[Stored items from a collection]
______

(** ** Field updates *)
Definition with_valid (v : Z) (b : buf) : buf :=
  mkBuf v (b_dev b) (b_blockno b) (b_lock b) (b_refcnt b) (b_prev b) (b_next b) (b_data b).
Definition with_key (dev blockno : Z) (b : buf) : buf :=
  mkBuf 0 dev blockno (b_lock b) 1 (b_prev b) (b_next b) (b_data b).
Definition with_lock (l : sleeplock) (b : buf) : buf :=
  mkBuf (b_valid b) (b_dev b) (b_blockno b) l (b_refcnt b) (b_prev b) (b_next b) (b_data b).
Definition with_refcnt (n : Z) (b : buf) : buf :=
  mkBuf (b_valid b) (b_dev b) (b_blockno b) (b_lock b) n (b_prev b) (b_next b) (b_data b).
Definition with_prev (p : nat) (b : buf) : buf :=
  mkBuf (b_valid b) (b_dev b) (b_blockno b) (b_lock b) (b_refcnt b) p (b_next b) (b_data b).
Definition with_next (n : nat) (b : buf) : buf :=
  mkBuf (b_valid b) (b_dev b) (b_blockno b) (b_lock b) (b_refcnt b) (b_prev b) n (b_data b).
Definition with_data (d : block) (b : buf) : buf :=
  mkBuf (b_valid b) (b_dev b) (b_blockno b) (b_lock b) (b_refcnt b) (b_prev b) (b_next b) d.

Definition buf_at (i : nat) (s : bcache) : buf := nth i (bufs s) zero_buf.
Definition on_buf (i : nat) (f : buf -> buf) (s : bcache) : bcache :=
  mkBcache (alter f i (bufs s)) (vdisk s) (vwrites s) (cur_pid s).
Definition set_buf (i : nat) (f : buf -> buf) : M bcache unit := modify (on_buf i f).

(** * The operations *)

(** The block on the disk. *)
Definition disk_block (d : gmap Z block) (b : Z) : block := default zero_block (d !! b).

(** The effect of virtio_disk_rw on the buffer and on the disk, once the device
    has answered. *)
Definition virtio_disk_rw (i : nat) (write : bool) : M bcache unit :=
  b ← gets (buf_at i);
  if write then
    modify (fun s => mkBcache (bufs s) (<[b_blockno b := b_data b]> (vdisk s))
                       (vwrites s ++ [(b_blockno b, b_data b)]) (cur_pid s))
  else
    s ← gets (fun s => s);
    set_buf i (with_data (disk_block (vdisk s) (b_blockno b))).

(** Insert a buffer after the head. *)
Definition ring_insert (i : nat) : M bcache unit :=
  h ← gets (buf_at HEAD);
  set_buf i (with_next (b_next h));;
  set_buf i (with_prev HEAD);;
  h ← gets (buf_at HEAD);
  set_buf (b_next h) (with_prev i);;
  set_buf HEAD (with_next i).

(** Take a buffer out of the ring. *)
Definition ring_remove (i : nat) : M bcache unit :=
  b ← gets (buf_at i);
  set_buf (b_next b) (with_prev (b_prev b));;
  b ← gets (buf_at i);
  set_buf (b_prev b) (with_next (b_next b)).

(** The body of the loop of binit: as ring_insert, with initsleeplock in the
    middle. *)
Definition binit_body (i : nat) : M bcache (nat + unit) :=
  if decide (i < NBUF)%nat then
    h ← gets (buf_at HEAD);
    set_buf i (with_next (b_next h));;
    set_buf i (with_prev HEAD);;
    set_buf i (with_lock (initsleeplock "buffer"));;
    h ← gets (buf_at HEAD);
    set_buf (b_next h) (with_prev i);;
    set_buf HEAD (with_next i);;
    mret (inl (S i))
  else mret (inr tt).

Definition binit : M bcache unit :=
  set_buf HEAD (with_prev HEAD);;
  set_buf HEAD (with_next HEAD);;
  loop (S NBUF) binit_body 0%nat.

(** The sleep lock of buffer [i]. *)
Definition lock_of (i : nat) (s : bcache) : sleeplock := b_lock (buf_at i s).
Definition set_lock_of (i : nat) (l : sleeplock) : bcache -> bcache := on_buf i (with_lock l).
Definition buf_acquiresleep (i : nat) : M bcache unit :=
  acquiresleep (buf_lock i) (lock_of i) (set_lock_of i) cur_pid.
Definition buf_releasesleep (i : nat) : M bcache unit :=
  releasesleep (buf_lock i) (lock_of i) (set_lock_of i).
Definition buf_holdingsleep (i : nat) : M bcache bool :=
  holdingsleep (buf_lock i) (lock_of i) cur_pid.

(** The two scans of bget, along [step] from the buffer [i]. *)
Definition scan_body (test : buf -> bool) (step : buf -> nat) (i : nat) : M bcache (nat + option nat) :=
  if decide (i = HEAD) then mret (inr None)
  else
    b ← gets (buf_at i);
    if test b then mret (inr (Some i)) else mret (inl (step b)).
Definition scan (test : buf -> bool) (step : buf -> nat) : M bcache (option nat) :=
  h ← gets (buf_at HEAD);
  loop (S NBUF) (scan_body test step) (step h).

Definition bget (dev blockno : Z) : M bcache nat :=
  acquire bcache_lock;;
  c ← scan (fun b => (b_dev b =? dev) && (b_blockno b =? blockno)) b_next;
  match c with
  | Some i =>
      b ← gets (buf_at i);
      set_buf i (with_refcnt (u32 (b_refcnt b + 1)));;
      release bcache_lock;;
      buf_acquiresleep i;;
      mret i
  | None =>
      f ← scan (fun b => b_refcnt b =? 0) b_prev;
      match f with
      | Some i =>
          set_buf i (with_key dev blockno);;
          release bcache_lock;;
          buf_acquiresleep i;;
          mret i
      | None => panic "bget: no buffers"
      end
  end.

Definition bread (dev blockno : Z) : M bcache nat :=
  i ← bget dev blockno;
  b ← gets (buf_at i);
  if decide (b_valid b = 0) then
    virtio_disk_rw i false;;
    set_buf i (with_valid 1);;
    mret i
  else mret i.

Definition bwrite (i : nat) : M bcache unit :=
  h ← buf_holdingsleep i;
  if (h : bool) then virtio_disk_rw i true else panic "bwrite".

Definition brelse (i : nat) : M bcache unit :=
  h ← buf_holdingsleep i;
  if (h : bool) then
    buf_releasesleep i;;
    acquire bcache_lock;;
    b ← gets (buf_at i);
    set_buf i (with_refcnt (u32 (b_refcnt b - 1)));;
    b ← gets (buf_at i);
    (if decide (b_refcnt b = 0) then ring_remove i;; ring_insert i else mret tt);;
    release bcache_lock
  else panic "brelse".

Definition bpin (i : nat) : M bcache unit :=
  acquire bcache_lock;;
  b ← gets (buf_at i);
  set_buf i (with_refcnt (u32 (b_refcnt b + 1)));;
  release bcache_lock.

Definition bunpin (i : nat) : M bcache unit :=
  acquire bcache_lock;;
  b ← gets (buf_at i);
  set_buf i (with_refcnt (u32 (b_refcnt b - 1)));;
  release bcache_lock.

(** Direct access to the fields of a locked buffer. *)
Definition buf_blockno (i : nat) : M bcache Z := b ← gets (buf_at i); mret (b_blockno b).
Definition buf_load (i : nat) : M bcache block := b ← gets (buf_at i); mret (b_data b).
Definition buf_store (i : nat) (d : block) : M bcache unit := set_buf i (with_data d).

(** * The ring *)

(** Neighbours in [l] are linked both ways. *)
Fixpoint adj (nx pv : nat -> nat) (l : list nat) : Prop :=
  match l with
  | a :: (b :: _) as l' => nx a = b /\ pv b = a /\ adj nx pv l'
  | _ => True
  end.

Lemma adj_app nx pv l a l' :
  adj nx pv (l ++ a :: l') <-> adj nx pv (l ++ [a]) /\ adj nx pv (a :: l').
Proof.
  induction l as [|x l IH]; simpl; [naive_solver|].
  destruct l as [|y l]; simpl in *; [naive_solver|]. rewrite IH. naive_solver.
Qed.

Lemma adj_ext nx pv nx' pv' l :
  adj nx pv l -> (forall a, a ∈ removelast l -> nx' a = nx a) ->
  (forall b, b ∈ tail l -> pv' b = pv b) -> adj nx' pv' l.
Proof.
  induction l as [|x l IH]; [done|]. destruct l as [|y l]; [done|].
  intros (Hn & Hp & Ha) Hnx Hpv. split_and!.
  - rewrite Hnx; [done|]. by left.
  - rewrite Hpv; [done|]. by left.
  - apply IH; [done| |].
    + intros a Hin. apply Hnx. by right.
    + intros b Hin. apply Hpv. by right.
Qed.

(** Links after removing [b], and after inserting it behind the head. *)
Definition remove_nx (nx pv : nat -> nat) (b : nat) : nat -> nat := <[pv b := nx b]> nx.
Definition remove_pv (nx pv : nat -> nat) (b : nat) : nat -> nat := <[nx b := pv b]> pv.
Definition insert_nx (h : nat) (nx : nat -> nat) (b : nat) : nat -> nat := <[h := b]> (<[b := nx h]> nx).
Definition insert_pv (h : nat) (nx pv : nat -> nat) (b : nat) : nat -> nat :=
  <[nx h := b]> (<[b := h]> pv).

(** The ring through [h] and then [l]. *)
Definition ring (nx pv : nat -> nat) (h : nat) (l : list nat) : Prop :=
  NoDup (h :: l) /\ adj nx pv (h :: l ++ [h]).

Lemma fn_ne {A} (f : nat -> A) i j (v : A) : i <> j -> (<[i := v]> f) j = f j.
Proof. intros. by apply fn_lookup_insert_ne. Qed.

Lemma ring_removed nx pv h l1 b l2 :
  ring nx pv h (l1 ++ b :: l2) -> ring (remove_nx nx pv b) (remove_pv nx pv b) h (l1 ++ l2).
Proof.
  intros [Hnd Ha].
  assert (Hnd' : NoDup (h :: l1 ++ l2) /\ (b ∉ h :: l1 ++ l2)).
  { assert (Hperm : h :: l1 ++ b :: l2 ≡ₚ b :: h :: l1 ++ l2) by solve_Permutation.
    rewrite Hperm in Hnd. by apply NoDup_cons in Hnd as [? ?]. }
  clear Hnd. destruct Hnd' as [Hnd Hb]. split; [done|].
  destruct (exists_last (l := h :: l1)) as (u & p & Hu); [done|].
  destruct (l2 ++ [h]) as [|n v] eqn:Hv; [by destruct l2|].
  replace (h :: (l1 ++ b :: l2) ++ [h]) with (u ++ p :: b :: n :: v) in Ha; last first.
  { rewrite <- app_assoc. simpl. by rewrite app_comm_cons, Hu, <- app_assoc, Hv. }
  replace (h :: (l1 ++ l2) ++ [h]) with (u ++ p :: n :: v); last first.
  { by rewrite <- app_assoc, app_comm_cons, Hu, Hv, <- app_assoc. }
  apply adj_app in Ha as [Hau (Hpb & Hbp & Hbn & Hnb & Hnv)].
  unfold remove_nx, remove_pv. rewrite Hbp, Hbn.
  assert (Hpin : p ∈ h :: l1) by (rewrite Hu; apply elem_of_app; right; by left).
  change (h :: l1 ++ l2) with ((h :: l1) ++ l2) in Hnd. apply NoDup_app in Hnd as (Hnd1 & Hd & Hnd2).
  assert (Hnin : n ∉ l1).
  { destruct l2 as [|n' l2]; simpl in Hv; injection Hv as -> _.
    - by apply NoDup_cons in Hnd1 as [? _].
    - intros ?. apply (Hd n); [by right|by left]. }
  apply adj_app. split.
  - apply (adj_ext nx pv); [done| |].
    + intros a Hin. rewrite removelast_last in Hin. apply fn_ne. intros <-.
      rewrite Hu in Hnd1. apply NoDup_app in Hnd1 as (_ & Hx & _). apply (Hx p); [done|by left].
    + intros x Hin. rewrite <- Hu in Hin. apply fn_ne. by intros <-.
  - split_and!; [apply fn_lookup_insert..|]. apply (adj_ext nx pv); [done| |].
    + intros a Hin. rewrite <- Hv, removelast_last in Hin. apply fn_ne. intros <-. by apply (Hd p).
    + intros x Hin. simpl in Hin. apply fn_ne. intros <-.
      destruct l2 as [|n' l2]; simpl in Hv; injection Hv as -> <-; [by apply elem_of_nil in Hin|].
      apply elem_of_app in Hin as [Hin| ->%list_elem_of_singleton].
      * apply NoDup_cons in Hnd2 as [? _]. done.
      * apply (Hd h); by left.
Qed.

Lemma ring_inserted nx pv h b l :
  ring nx pv h l -> b ∉ h :: l -> ring (insert_nx h nx b) (insert_pv h nx pv b) h (b :: l).
Proof.
  intros [Hnd Ha] Hb. apply not_elem_of_cons in Hb as [Hbh Hb].
  apply NoDup_cons in Hnd as [Hh Hnd]. split.
  { repeat constructor; try done. apply not_elem_of_cons. by split. }
  simpl. destruct (l ++ [h]) as [|f v] eqn:Hv; [by destruct l|].
  destruct Ha as (Hhf & Hfh & Ha). unfold insert_nx, insert_pv. rewrite Hhf.
  assert (Hbf : b <> f).
  { intros ->. assert (f ∈ l ++ [h]) as Hin by (rewrite Hv; by left).
    apply elem_of_app in Hin as [?| ->%list_elem_of_singleton]; done. }
  split_and!.
  - apply fn_lookup_insert.
  - rewrite fn_ne by done. apply fn_lookup_insert.
  - rewrite fn_ne by done. apply fn_lookup_insert.
  - apply fn_lookup_insert.
  - apply (adj_ext nx pv); [done| |].
    + intros a Hin. rewrite <- Hv, removelast_last in Hin.
      rewrite !fn_ne; [done|by intros <-|by intros <-].
    + intros x Hin. simpl in Hin.
      assert (Hx : x ∈ l ++ [h]) by (rewrite Hv; by right).
      rewrite !fn_ne; [done| |].
      * intros <-. apply elem_of_app in Hx as [?| ->%list_elem_of_singleton]; done.
      * intros <-. destruct l as [|f' l]; simpl in Hv; injection Hv as -> <-; [by apply elem_of_nil in Hin|].
        apply NoDup_cons in Hnd as [Hf _].
        apply elem_of_app in Hin as [?| ->%list_elem_of_singleton]; [done|]. apply Hh. by left.
Qed.

Lemma adj_rev nx pv l : adj nx pv l -> adj pv nx (rev l).
Proof.
  induction l as [|x l IH]; [done|]. destruct l as [|y l]; [done|]. intros (Hn & Hp & Ha).
  specialize (IH Ha). simpl in *. rewrite <- app_assoc. simpl. apply adj_app. split; [done|]. by split_and!.
Qed.

Lemma ring_rev nx pv h l : ring nx pv h l -> ring pv nx h (rev l).
Proof.
  intros [Hnd Ha]. split.
  - apply NoDup_cons in Hnd as [Hh Hnd]. apply NoDup_cons. by rewrite <- Permutation_rev.
  - apply adj_rev in Ha. simpl in Ha. rewrite rev_app_distr in Ha. exact Ha.
Qed.

(** ** Buffers and links of a state *)
Definition nx (s : bcache) (i : nat) : nat := b_next (buf_at i s).
Definition pv (s : bcache) (i : nat) : nat := b_prev (buf_at i s).

Lemma buf_at_on_buf i j f s :
  (j < length (bufs s))%nat ->
  buf_at i (on_buf j f s) = if decide (i = j) then f (buf_at j s) else buf_at i s.
Proof.
  intros Hj. unfold buf_at, on_buf. simpl. rewrite !nth_lookup. case_decide as Hij.
  - subst i. rewrite list_lookup_alter_eq. apply lookup_lt_is_Some in Hj as [b ->]. done.
  - by rewrite list_lookup_alter_ne.
Qed.

Lemma length_on_buf i f s : length (bufs (on_buf i f s)) = length (bufs s).
Proof. apply length_alter. Qed.

(** Everything but the links. *)
Definition strip (b : buf) : buf := with_prev 0 (with_next 0 b).

Record links_only (s s' : bcache) : Prop := {
  lo_strip : forall i, strip (buf_at i s') = strip (buf_at i s);
  lo_len : length (bufs s') = length (bufs s);
  lo_disk : vdisk s' = vdisk s;
  lo_writes : vwrites s' = vwrites s;
  lo_pid : cur_pid s' = cur_pid s
}.

Lemma links_only_refl s : links_only s s.
Proof. done. Qed.

Lemma links_only_step s s' i f :
  links_only s s' -> (i < length (bufs s))%nat -> (forall b, strip (f b) = strip b) ->
  links_only s (on_buf i f s').
Proof.
  intros [H1 H2 H3 H4 H5] Hi Hf. split; try done; [|by rewrite length_on_buf].
  intros j. rewrite buf_at_on_buf by lia. case_decide; [subst; by rewrite Hf|done].
Qed.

______

__WHAT NEEDS TO BE DONE__. Please copy the lines in the records above between the one holding "has answered. *)" and the one holding "set_buf HEAD (with_next HEAD);;", inclusive, exactly and with no other line.

__RESPONSE FOR THIS EXERCISE__.
    has answered. *)
Definition virtio_disk_rw (i : nat) (write : bool) : M bcache unit :=
  b ← gets (buf_at i);
  if write then
    modify (fun s => mkBcache (bufs s) (<[b_blockno b := b_data b]> (vdisk s))
                       (vwrites s ++ [(b_blockno b, b_data b)]) (cur_pid s))
  else
    s ← gets (fun s => s);
    set_buf i (with_data (disk_block (vdisk s) (b_blockno b))).

(** Insert a buffer after the head. *)
Definition ring_insert (i : nat) : M bcache unit :=
  h ← gets (buf_at HEAD);
  set_buf i (with_next (b_next h));;
  set_buf i (with_prev HEAD);;
  h ← gets (buf_at HEAD);
  set_buf (b_next h) (with_prev i);;
  set_buf HEAD (with_next i).

(** Take a buffer out of the ring. *)
Definition ring_remove (i : nat) : M bcache unit :=
  b ← gets (buf_at i);
  set_buf (b_next b) (with_prev (b_prev b));;
  b ← gets (buf_at i);
  set_buf (b_prev b) (with_next (b_next b)).

(** The body of the loop of binit: as ring_insert, with initsleeplock in the
    middle. *)
Definition binit_body (i : nat) : M bcache (nat + unit) :=
  if decide (i < NBUF)%nat then
    h ← gets (buf_at HEAD);
    set_buf i (with_next (b_next h));;
    set_buf i (with_prev HEAD);;
    set_buf i (with_lock (initsleeplock "buffer"));;
    h ← gets (buf_at HEAD);
    set_buf (b_next h) (with_prev i);;
    set_buf HEAD (with_next i);;
    mret (inl (S i))
  else mret (inr tt).

Definition binit : M bcache unit :=
  set_buf HEAD (with_prev HEAD);;
  set_buf HEAD (with_next HEAD);;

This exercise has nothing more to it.